Le trajet de Québec à Montréal est de deux
heures et demie, mais, pour les Montréalais, la distance pour Québec semble de cinq heures.»Louise Forand-Samson aime bien faire cette remarque. Depuis 30 ans, elle est directrice artistique du Club musical de Québec, un organisme sans but lucratif de 110 ans voué à la musique et qui fonctionne grâce au bénévolat. Madame Forand-Samson produit, chaque année, six concerts qui font l’envie des directeurs artistiques partout ailleurs. Les Montréalais qui ne se sont jamais rendus à Québec pour assister à l’un de ces concerts ne savent pas ce qu’ils manquent. Le Club s’enorgueillit de ses 1600 abonnés et la liste des artistes qui s’y sont produits se lit comme le Who’s Who du monde musical:
cette année, nous y entendrons Ben Heppner, Arcadi Volodos, Radu Lupu et, par le
passé, on a accueilli Fleming, Terfel, David Daniels, Arguerich (à cinq
reprises) et Rostropovich.
Quel est le secret de l’habileté de Louise Forand-Samson
à retenir des musiciens de prestige, dont plusieurs ne se sont jamais produits à
Montréal? Une équipe de bénévoles de longue date est à l’origine de ce succès.
Jusqu’à l’an dernier, le Club musical n’avait jamais payé d’employés.»Les
abonnés au Club ont un sentiment d’appartenance, c’est presque un culte», dit en
riant l’exubérante Louise Forand-Samson, indéniablement le coeur de cet
organisme. Grâce à elle, à son flair aiguisé pour détecter le talent, à son
aptitude certaine pour approcher les agents (ils la prennent au sérieux) et à sa
gentillesse envers les musiciens, la ville de Québec est devenue une des
premières étapes lors des tournées. Lorsque le baryton gallois Bryn Terfel fit
une tournée de récitals, il y a quelques années, le Club musical fut le
troisième arrêt, après New York et Chicago.
Ce qui incite les musiciens à revenir au Club musical est
l’habileté de madame Forand-Samson à rendre les artistes à l’aise, comme s’ils
étaient dans leur milieu habituel.»Un artiste heureux donnera toujours une
meilleure prestation que s’il se sent inconfortable. Je mets tous mes efforts à
assurer aux artistes les meilleures conditions possibles. Le piano doit être
réchauffé et la scène, confortable.
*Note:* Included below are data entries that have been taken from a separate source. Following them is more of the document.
(* ===== verification/Ledger.v ===== *)
(** * The ledger: what the balances mean

    [balances] is a running sum of [balance_events]: an applied event adds its
    delta to the liquid balance of its (chain, network, address, token), and a
    staking event also subtracts it from the staked balance.  [ledger] is that
    sum computed from the stored events; [ledger_ok] says the two tables agree.
    The ingester, the finality promotion and the replay service are verified
    against it. *)

From Stdlib Require Import ZArith String Lia.
From stdpp Require Import base option list strings gmap fin_maps.
From S2P Require Import Prelude Retry Domain Identity Store.

Open Scope Z_scope.

Definition delta_of (be : BalanceEvent) : Z := default 0 (parse_decimal (trim_space (be_Delta be))).

Definition liquid_pk (be : BalanceEvent) : balance_pk :=
  (be_Chain be, be_Network be, be_Address be, be_TokenID be, "").
Definition staked_pk (be : BalanceEvent) : balance_pk :=
  (be_Chain be, be_Network be, be_Address be, be_TokenID be, "staked").

(** What an event adds to balance [k], were it applied. *)
Definition full_contribution (be : BalanceEvent) (k : balance_pk) : Z :=
  when (bool_decide (liquid_pk be = k)) (delta_of be) +
  when (IsStakingActivity (be_ActivityType be) && bool_decide (staked_pk be = k)) (- delta_of be).

Definition contribution (be : BalanceEvent) (k : balance_pk) : Z :=
  when (be_BalanceApplied be) (full_contribution be k).

Definition ledger (rows : list event_row) (k : balance_pk) : Z :=
  sum_of (fun r => contribution (ev_cols r) k) rows.

Definition ledger_ok (d : db) : Prop :=
  forall k, amount (db_balances d) k = ledger (db_events d) k.

(** Stored deltas are canonical decimals ([insert_values] writes them so). *)
Definition row_canonical (r : event_row) : Prop :=
  exists z, be_Delta (ev_cols r) = show_Z z.

Lemma row_canonical_delta r :
  row_canonical r -> be_Delta (ev_cols r) = show_Z (delta_of (ev_cols r)).
Proof. intros [z Hz]. unfold delta_of. by rewrite Hz, trim_show_Z, parse_show. Qed.

Lemma ledger_perm rows rows' k : rows ≡ₚ rows' -> ledger rows k = ledger rows' k.
Proof. intros HP. unfold ledger. by rewrite HP. Qed.

(** ** Bulk adjustment, against the ledger *)

(** What an item adds to balance [k]. *)
Definition item_effect (chain : Chain) (network : Network) (k : balance_pk) (i : BulkAdjustItem) : Z :=
  when (bool_decide (item_pk chain network i = k)) (item_delta i).

Lemma total_delta_sum chain network items k :
  total_delta chain network items k = sum_of (item_effect chain network k) items.
Proof.
  unfold total_delta, sum_of, item_effect, when. induction items as [|i items IH]; [done|]. simpl.
  rewrite IH. case_decide; [by rewrite bool_decide_true|by rewrite bool_decide_false].
Qed.

(** A bulk statement whose items have distinct keys adds every delta. *)
Lemma bulk_adjust_amount pick chain network items t t' k :
  (forall i l, pick i l ∈ i :: l) -> NoDup (ba_key <$> items) ->
  BalanceRepo.BulkAdjustBalanceTx pick chain network t items = Ok t' ->
  amount t' k = amount t k + sum_of (item_effect chain network k) items.
Proof.
  intros Hpick Hnd Hb. apply bulk_adjust_sequential in Hb; [|done..].
  apply (adjust_each_amount _ _ _ _ _ k) in Hb. by rewrite Hb, total_delta_sum.
Qed.

Lemma item_delta_show i z : ba_Delta i = show_Z z -> item_delta i = z.
Proof. intros Hz. unfold item_delta, pg_numeric. by rewrite Hz, trim_show_Z, parse_show. Qed.

Lemma Negate_show z : NegateDecimalString (show_Z z) = Ok (show_Z (- z)).
Proof. unfold NegateDecimalString. by rewrite parse_show. Qed.

(** ** Sample rows, for examples *)

Definition sample_event (chain : Chain) (network : Network) (address : string) (token : uuid)
    (activity : ActivityType) (delta : Z) (block : Z) (applied : bool) (eventID : string)
    : BalanceEvent :=
  {| be_Chain := chain; be_Network := network; be_TransactionID := 1%N; be_TxHash := "tx";
     be_OuterInstructionIndex := 0; be_InnerInstructionIndex := 0; be_TokenID := token;
     be_ActivityType := activity; be_EventAction := ""; be_ProgramID := "";
     be_Address := address; be_CounterpartyAddress := ""; be_Delta := show_Z delta;
     be_BalanceBefore := None; be_BalanceAfter := None; be_WatchedAddress := Some address;
     be_WalletID := None; be_OrganizationID := None; be_BlockCursor := block;
     be_BlockTime := None; be_ChainData := None; be_BalanceApplied := applied;
     be_EventID := eventID; be_BlockHash := ""; be_TxIndex := 0; be_EventPath := "";
     be_EventPathType := ""; be_ActorAddress := ""; be_AssetType := ""; be_AssetID := "";
     be_FinalityState := "confirmed"; be_DecoderVersion := ""; be_SchemaVersion := "" |}.

Definition sample_balance (amount : Z) : balance_row :=
  {| bal_wallet_id := None; bal_organization_id := None; bal_amount := amount;
     bal_last_updated_cursor := 0; bal_last_updated_tx_hash := "" |}.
Dans sa loge, l’artiste trouve des
serviettes propres, du savon et un verre enveloppés, un cadeau, un panier de
fruits, de l’eau et l’histoire du Club musical. Je veux qu’en entrant, il se
sente attendu. Nous l’accueillons à l’aéroport et nous l’accompagnons à l’hôtel.
Je l’invite à “luncher”. S’il a besoin de compagnie, je suis présente pour qu’il
se sente apprécié. Les musiciens sont généralement des gens solitaires, parce
que les autres personnes ne les traitent pas comme des êtres humains. Je suis
aidée par mon expérience de musicienne de formation, qui a fait des tournées
pendant 12 ans, qui a écouté beaucoup de musique et assisté à de nombreux
récitals: je parle la langue de la musique, c’est un atout.»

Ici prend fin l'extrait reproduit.